Regardless of the MS-based proteomics approach, detergents are a critical enabling step for the analysis of the membrane-bound proteome. Even though detergents enable life sciences in many ways, be it for the purification of biomolecules, drug formulations, or biomolecular interactions studies, the best detergents are selected empirically (Fig. 1) . This dogma also accounts for the selection of detergents in MS-based membrane proteomics .
Detergent designers face the challenge to identify design rules that lead to detergents with optimal solubilizing, denaturing, and MS-compatible properties for individual MS-based membrane proteomics applications (Fig. 1). The desire to compromise this set of detergent properties is unique to MS-based membrane proteomics and encouraged us to coin a new category for related detergents in the field, namely mass spectrometry detergents (MS detergents). Herein, we identify an emerging research trend, i.e., the development of tailor-made MS detergents for individual applications in MS-based membrane proteomics. We review recent discoveries in the field to facilitate the predictable optimization of MS detergents for the MS-based analysis of the membrane-bound proteome.

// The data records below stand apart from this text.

(* ===== verification/TransCase.v ===== *)
(** The transformations of choices: YN_CASE nodes, the deletion of equal branches
    and useless choices, and the merging of branches with the same label. *)
From S2P Require Import Prelude CString Common ParseRegex Preorder Lnode Ynode Forest YnodeQuery YnodeRules YnodeMandatory Dnode TransBase TransChoice.

Section cases.
Context `{PointerBytes nat} (lm : list lnode).

(** ** YN_CASE nodes *)

(** How many subtrees behind [first] go to the same case. *)
Fixpoint case_members (fuel : nat) (m : list ynode) (first : nat) (iter : option nat) (cnt : nat)
  : res nat :=
  match iter with
  | None => Ok cnt
  | Some j =>
      match fuel with
      | 0 => Fault OutOfFuel
      | S fuel' =>
          b ← ay_ynode_insert_case_prerequisite m (Some first) (Some j);
          if negb b then Ok cnt
          else
            f ← fetch m first;
            n ← fetch m j;
            cc ← ay_ynode_common_choice lm (snode (data f)) (snode (data n)) (choice (data f));
            con ← ay_ynode_common_concat lm m first j cc;
            if bool_decide (con = None) then Ok cnt
            else case_members fuel' m first (next n) (S cnt)
      end
  end.

(** Sets [type] and [choice] of the new node [cas] and clears that of its child. *)
Definition make_case (s : ytree) (cas : nat) : res ytree :=
  c ← child_node s cas;
  d ← dget s c;
  s1 ← on_node s cas (λ e, with_choice (choice d) (with_type YN_CASE e));
  on_node s1 c (with_choice None).

(** The nodes in front of [cas] that must be copied into it: only [ref] is set. *)
Fixpoint mark_copies (fuel : nat) (s : ytree) (cas : nat) (iter : option nat) : res ytree :=
  match iter with
  | None => Ok s
  | Some j =>
      match fuel with
      | 0 => Fault OutOfFuel
      | S fuel' =>
          dc ← dget s cas;
          c ← child_node s cas;
          f ← dget s c;
          n ← dget s j;
          cc ← ay_ynode_common_choice lm (snode f) (snode n) (choice dc);
          stop ← (if bool_decide (choice f = cc) then Ok true
                  else
                    c' ← next_node s c;
                    con ← ay_ynode_common_concat lm (mem s) c' j (choice dc);
                    Ok (bool_decide (con = None)));
          if (stop : bool) then Ok s
          else
            s1 ← on_node s j (with_ref (id dc));
            s2 ← on_node s1 0 (with_ref 1);
            prev ← ay_ynode_get_prev (mem s2) j;
            mark_copies fuel' s2 cas prev
      end
  end.

Definition insert_case_step (s : ytree) (i : nat) : res (ytree * nat) :=
  n ← fetch (mem s) i;
  _ ← c_assert (ref (data n) =? 0)%Z;
  cnt ← case_members (length (mem s)) (mem s) i (next n) 0;
  if (cnt =? 0)%nat then Ok (s, i)
  else
    s1 ← ay_ynode_insert_wrapper s i;
    s2 ← make_case s1 i;
    s3 ← times cnt (λ s', nx ← next_node s' i; ay_ynode_move_subtree_as_last_child s' i nx) s2;
    dc ← dget s3 i;
    c ← child_node s3 i;
    rest ← next_of s3 c;
    s4 ← walk_tree (λ s' j,
           d ← dget s' j;
           d' ← ay_ynode_reset_choice lm d (choice dc);
           s'' ← on_node s' j (λ _, d');
           Ok (s'', Some j)) rest s3;
    s5 ← walk_tree (λ s' j,
           a ← ay_ynode_alone_in_choice (mem s') j;
           s'' ← (if (a : bool) then on_node s' j (with_choice None) else Ok s');
           Ok (s'', Some j)) rest s4;
    alone ← ay_ynode_alone_in_choice (mem s5) i;
    useless ← (if (alone : bool) then
                 p ← parent_node s5 i;
                 dp ← dget s5 p;
                 u ← ay_lnode_has_attribute lm (value dp) L_UNION;
                 dc' ← dget s5 i;
                 Ok (bool_decide (u ≠ choice dc'))
               else Ok false);
    if (useless : bool) then '(s6, _) ← ay_ynode_delete_node s5 i; Ok (s6, i)
    else
      prev ← ay_ynode_get_prev (mem s5) i;
      s6 ← mark_copies (length (mem s5)) s5 i prev;
      Ok (s6, S i).

Definition ay_ynode_insert_case (s : ytree) : res ytree :=
  r ← dget s 0;
  _ ← c_assert (ref r =? 0)%Z;
  sweep_tree insert_case_step s.

(** The sibling behind [iter] with the identifier [i]. *)
Definition sibling_by_id (s : ytree) (iter : option nat) (i : Z) : res (option nat) :=
  over_siblings (length (mem s)) (mem s) iter
    (λ j n, Ok (if (id (data n) =? i)%Z then Some j else None)).

Definition copy_case_step (s : ytree) (i : nat) : res (ytree * nat) :=
  d ← dget s i;
  if (ref d =? 0)%Z then Ok (s, i)
  else
    s1 ← ay_ynode_insert_wrapper s i;
    s2 ← make_case s1 i;
    c ← child_node s2 i;
    dc ← dget s2 c;
    nx ← next_of s2 i;
    src ← sibling_by_id s2 nx (ref dc);
    _ ← c_assert (bool_decide (is_Some src));
    cas_src ← deref src;
    s3 ← on_node s2 c (with_ref 0);
    sc ← child_node s3 cas_src;
    first ← next_of s3 sc;
    _ ← c_assert (bool_decide (is_Some first));
    s4 ← walk_tree (λ s' j,
           sz ← size_of s' j;
           s'' ← ay_ynode_copy_subtree_as_last_child s' i j;
           Ok (s'', Some (j + S sz)%nat)) first s3;
    Ok (s4, i).

Definition ay_ynode_copy_case_nodes (s : ytree) : res ytree :=
  r ← dget s 0;
  _ ← c_assert (negb (ref r =? 0)%Z);
  s1 ← on_node s 0 (with_ref 0);
  sweep_tree copy_case_step s1.

(** ** Equal branches *)

Definition same_choice (s : ytree) (c : option nat) (i : nat) : res bool :=
  d ← dget s i; Ok (bool_decide (choice d = c)).

(** The inner loop, from [br2] on; [c] is the node whose choice is compared. *)
Definition delete_if_equal (c br1 : nat) (s : ytree) (br2 : nat) : res (ytree * option nat) :=
  dc ← dget s c;
  same ← same_choice s (choice dc) br2;
  if negb same then Ok (s, None)
  else
    b ← ay_ynode_subtree_equal lm (mem s) br1 br2 true false;
    if negb b then Ok (s, Some br2)
    else
      s1 ← ay_ynode_delete_subtree s br2;
      a ← ay_ynode_alone_in_choice (mem s1) br1;
      d1 ← dget s1 br1;
      s2 ← (if (a : bool) && bool_decide (type d1 = YN_CASE)
            then '(s', _) ← ay_ynode_delete_node s1 br1; Ok s' else Ok s1);
      Ok (s2, Some br2).

Definition equal_cases_node (s : ytree) (i : nat) : res ytree :=
  d ← dget s i;
  if bool_decide (choice d = None) then Ok s
  else
    walk_tree (λ s1 br1,
      di ← dget s1 i;
      same ← same_choice s1 (choice di) br1;
      if negb same then Ok (s1, None)
      else
        nx ← next_of s1 br1;
        s2 ← walk_tree (delete_if_equal i br1) nx s1;
        Ok (s2, Some br1)) (Some i) s.

Definition ay_ynode_delete_equal_cases (s : ytree) : res ytree := sweep_nodes equal_cases_node s.

(** ** Useless choices *)

Definition has_value_in (keys : list (dnode nat)) (v : option nat) : bool :=
  existsb (λ x, bool_decide (kvd x = v)) keys.

(** The loop over the branches of [chnode]: whether all of them can be deleted, and
    how many have been seen. *)
Fixpoint all_branches (fuel : nat) (m : list ynode) (chnode : nat) (target_id : Z)
    (keys : list (dnode nat)) (branch : option nat) (total : nat) : res (bool * nat) :=
  match branch with
  | None => Ok (true, total)
  | Some b =>
      match fuel with
      | 0 => Fault OutOfFuel
      | S fuel' =>
          cn ← fetch m chnode;
          bn ← fetch m b;
          if bool_decide (choice (data bn) ≠ choice (data cn)) then Ok (true, total)
          else
            eq ← (if (when_ref (data bn) =? target_id)%Z && bool_decide (is_Some (when_val (data bn)))
                  then ay_ynode_subtree_equal lm m chnode b true true else Ok false);
            if negb (eq && has_value_in keys (when_val (data bn))) then Ok (false, S total)
            else all_branches fuel' m chnode target_id keys (next bn) (S total)
      end
  end.

(** [iter] refers to the target and leads a choice. *)
Definition useless_at (s : ytree) (target it : nat) (keys : list (dnode nat)) : res ytree :=
  dt ← dget s target;
  n ← fetch (mem s) it;
  if negb (when_ref (data n) =? id dt)%Z || bool_decide (choice (data n) = None) then Ok s
  else
    first ← ay_ynode_get_first_in_choice (mem s) (parent n) (choice (data n));
    lead ← (if bool_decide (first = Some it) then
              match next n with
              | None => Ok false
              | Some j => same_choice s (choice (data n)) j
              end
            else Ok false);
    if negb lead then Ok s
    else
      '(del, total) ← all_branches (length (mem s)) (mem s) it (id dt) keys (Some it) 0;
      if negb del || negb (length keys =? total)%nat then Ok s
      else
        s1 ← times (total - 1) (λ s', nx ← next_node s' it; ay_ynode_delete_subtree s' nx) s;
        on_node s1 it (with_when 0 None).

(** [for (j = 0; j < target->parent->descendants; j++)]: the elements behind the
    target, which may be behind the subtree of its parent. *)
Fixpoint useless_from (fuel : nat) (s : ytree) (target j : nat) (keys : list (dnode nat)) : res ytree :=
  p ← parent_node s target;
  sz ← size_of s p;
  if (sz <=? j)%nat then Ok s
  else
    match fuel with
    | 0 => Fault OutOfFuel
    | S fuel' =>
        s' ← useless_at s target (target + j + 1) keys;
        useless_from fuel' s' target (S j) keys
    end.

Definition useless_choice_node (values : ldict) (s : ytree) (i : nat) : res ytree :=
  d ← dget s i;
  if negb (has_flag d AY_WHEN_TARGET) then Ok s
  else
    match ay_dnode_find values (value d) with
    | None => Ok s
    | Some k =>
        x ← fetch (items values) k;
        _ ← c_assert (AY_DNODE_IS_KEY x);
        keys ← keyval values k;
        _ ← c_assert (1 <? length keys)%nat;
        useless_from (length (mem s)) s i 0 keys
    end.

Definition ay_ynode_delete_useless_choice (values : ldict) (s : ytree) : res ytree :=
  sweep_nodes (useless_choice_node values) s.

(** ** Merging branches *)

(** [br->type == YN_CASE ? br->child : br]. *)
Definition case_first (s : ytree) (br : nat) : res nat :=
  d ← dget s br; if bool_decide (type d = YN_CASE) then child_node s br else Ok br.

Definition is_case (s : ytree) (i : nat) : res bool :=
  d ← dget s i; Ok (bool_decide (type d = YN_CASE)).

(** Whether the YN_CASE node was inserted. *)
Definition ay_ynode_case_insert (s : ytree) (ns : nat) (ch : option nat) : res (ytree * bool) :=
  d ← dget s ns;
  if bool_decide (type d = YN_CASE) then Ok (s, false)
  else
    let ch' := if bool_decide (ch = None) then ROOT_LTREE else ch in
    s1 ← (if bool_decide (ch = None) || bool_decide (choice d = None)
          then on_node s ns (add_flag AY_CHOICE_CREATED) else Ok s);
    nx ← next_of s1 ns;
    match nx with
    | Some _ =>
        s2 ← ay_ynode_insert_parent_for_rest s1 ns;
        c ← child_node s2 ns;
        dc ← dget s2 c;
        s3 ← on_node s2 ns (λ e, with_when (when_ref dc) (when_val dc)
               (with_type YN_CASE (add_flag AY_CHOICE_CREATED (with_choice ch' e))));
        s4 ← on_node s3 c (with_when 0 None);
        Ok (s4, true)
    | None => s2 ← on_node s1 ns (λ e, add_flag AY_CHOICE_CREATED (with_choice ch' e)); Ok (s2, false)
    end.

Definition ay_ynode_merge_cases_move_when (s : ytree) (br : nat) : res ytree :=
  first ← case_first s br;
  d ← dget s br;
  let set := with_when (when_ref d) (when_val d) in
  fc ← child_of s first;
  s1 ← (match fc with
        | Some c => if negb (when_ref d =? 0)%Z then on_node s c set else Ok s
        | None => Ok s
        end);
  s2 ← (if negb (when_ref d =? 0)%Z && bool_decide (type d = YN_CASE)
        then nx ← next_node s1 first; on_node s1 nx set else Ok s1);
  on_node s2 br (with_when 0 None).

(** [to->when_ref = first1->id], [to->when_val = from->value], and the target. *)
Definition refer (s : ytree) (first1 from : nat) (to : option nat) : res ytree :=
  t ← deref to;
  d1 ← dget s first1;
  d ← dget s from;
  s1 ← on_node s t (with_when (id d1) (value d));
  on_node s1 first1 (add_flag AY_WHEN_TARGET).

Definition ay_ynode_merge_cases_set_when (s : ytree) (br1 br2 : nat) : res ytree :=
  first1 ← case_first s br1;
  first2 ← case_first s br2;
  e1 ← dget s br1;
  e2 ← dget s br2;
  d1 ← dget s first1;
  d2 ← dget s first2;
  values_equal ← (if bool_decide (is_Some (value d1)) && bool_decide (is_Some (value d2))
                  then lnodes_equal lm (value d1) (value d2) else Ok false);
  if negb (when_ref e1 =? 0)%Z || negb (when_ref e2 =? 0)%Z then
    s1 ← ay_ynode_merge_cases_move_when s br1;
    ay_ynode_merge_cases_move_when s1 br2
  else if (values_equal : bool) then Ok s
  else
    let ok1 := bool_decide (is_Some (value d1)) && negb (has_flag d1 AY_VALUE_IN_CHOICE) in
    let ok2 := bool_decide (is_Some (value d2)) && negb (has_flag d2 AY_VALUE_IN_CHOICE) in
    c1 ← child_of s first1;
    c2 ← child_of s first2;
    s1 ← (if bool_decide (is_Some c1) && ok1 then refer s first1 first1 c1 else Ok s);
    s2 ← (if bool_decide (is_Some c2) && ok2 then refer s1 first1 first2 c2 else Ok s1);
    s3 ← (if bool_decide (type e1 = YN_CASE) && ok1
          then nx ← next_of s2 first1; refer s2 first1 first1 nx else Ok s2);
    if bool_decide (type e2 = YN_CASE) && ok2
    then nx ← next_of s3 first2; refer s3 first1 first2 nx else Ok s3.

Definition last_node (s : ytree) (iter : option nat) : res nat :=
  o ← ay_ynode_get_last (mem s) iter; deref o.

Definition ay_ynode_merge_nodes (s : ytree) (ns1 : nat) (ns2 : option nat) (merge_as_child : bool)
  : res ytree :=
  match ns2 with
  | None => Ok s
  | Some ns2 =>
      nx2 ← next_of s ns2;
      if merge_as_child then
        match nx2 with
        | Some _ =>
            s1 ← ay_ynode_insert_parent_for_rest s ns2;
            s2 ← ay_ynode_move_subtree_as_last_child s1 ns1 ns2;
            c ← child_of s2 ns1;
            last ← last_node s2 c;
            '(s3, _) ← ay_ynode_delete_node s2 last;
            on_node s3 last (λ d, if bool_decide (is_Some (choice d))
                                  then add_flag AY_CHOICE_MAND_FALSE d else d)
        | None =>
            s1 ← ay_ynode_move_subtree_as_last_child s ns1 ns2;
            s2 ← on_node s1 ns1 (add_flag AY_CHILDREN_MAND_FALSE);
            c ← child_of s2 ns1;
            last ← last_node s2 c;
            on_node s2 last (with_choice None)
        end
      else
        in1 ← ay_ynode_nodes_in_choice (mem s) ns1;
        in2 ← ay_ynode_nodes_in_choice (mem s) ns2;
        last ← last_node s (Some ns1);
        match in1, in2 with
        | true, true =>
            s1 ← ay_ynode_insert_parent_for_rest s ns2;
            s2 ← ay_ynode_move_subtree_as_sibling s1 last ns2;
            nx ← next_node s2 last;
            '(s3, _) ← ay_ynode_delete_node s2 nx;
            d1 ← dget s3 ns1;
            rest ← next_of s3 last;
            walk_all (λ d, add_flag AY_CHOICE_CREATED (with_choice (choice d1) d)) rest s3
        | true, false =>
            d1 ← dget s ns1;
            '(s1, _) ← ay_ynode_case_insert s ns2 (choice d1);
            ay_ynode_move_subtree_as_sibling s1 last ns2
        | false, true =>
            d2 ← dget s ns2;
            '(s1, ins) ← ay_ynode_case_insert s ns1 (choice d2);
            let ns2' := if (ins : bool) then S ns2 else ns2 in
            s2 ← ay_ynode_insert_parent_for_rest s1 ns2';
            s3 ← ay_ynode_move_subtree_as_sibling s2 ns1 ns2';
            nx ← next_node s3 ns1;
            '(s4, _) ← ay_ynode_delete_node s3 nx;
            Ok s4
        | false, false =>
            '(s1, ins) ← ay_ynode_case_insert s ns1 None;
            let ns2' := if (ins : bool) then S ns2 else ns2 in
            '(s2, _) ← ay_ynode_case_insert s1 ns2' None;
            p ← parent_node s2 ns1;
            ay_ynode_move_subtree_as_last_child s2 p ns2'
        end
  end.
End cases.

A PubChem-based search for English-written literature using the search term “detergents proteomics” [Title/Abstract] OR “surfactants proteomics” [Title/Abstract] AND 2018/01/01 [Date—Publication]: 2022/06/20 [Date—Publication]” was performed on 20 June 2022. Additionally, scientific literature and reference lists of publications within the scope of the current article were mined to identify relevant, but not PubChem-listed publications. Literature related to nMS and Nativeomics has been selected based on the authors’ experience.
Results and discussion
Designing detergents for BUP and TDP
In BUP and TDB experiments, ideally, all proteins are solubilized and isolated from cells in the first step, since unwanted interactions with impurities or insolubilized material could interfere with the MS measurements. While cytosolic proteins are mostly water-soluble, membrane proteins can pose an issue. Their low water solubility generally hinders quantitative solubilization and homogenization by mechanical means. Chaotropic salts, like urea or guanidine, can enhance solubility, but they often do not quantitatively solubilize hydrophobic membrane proteins and bias relative abundances of observable protein populations [8, 10]. Instead, ionic detergents are commonly used to solubilize hydrophobic membrane proteins [8, 11]. Like lipids and membrane proteins, detergents are amphiphilic. They consist of a water-soluble head that contains polar, non-ionic, or ionic groups and a water-insoluble, non-polar tail. For the head groups, the following chemical motives are common: sulfates (anionic), sulfonates (anionic), carboxylates (anionic), quaternary amines (cationic), saccharides (non-ionic), amine oxids (zwitter-ionic), phosphocholine (zwitter-ionic), polyglycerols (non-ionic), polyethylenglycols (non-ionics) (Figs. 2–3). The non-polar tail often consists of a saturated linear alkyl chain or a cholesterol-based structural motive (Figs. 2–3). Following the motto similia similibus solvuntur (similar substances will dissolve similar substances), ionic detergents can solubilize protein-containing membranes. However, drawbacks can become apparent when the workflow moves on to proteolytic digest, LC separation, and MS analysis.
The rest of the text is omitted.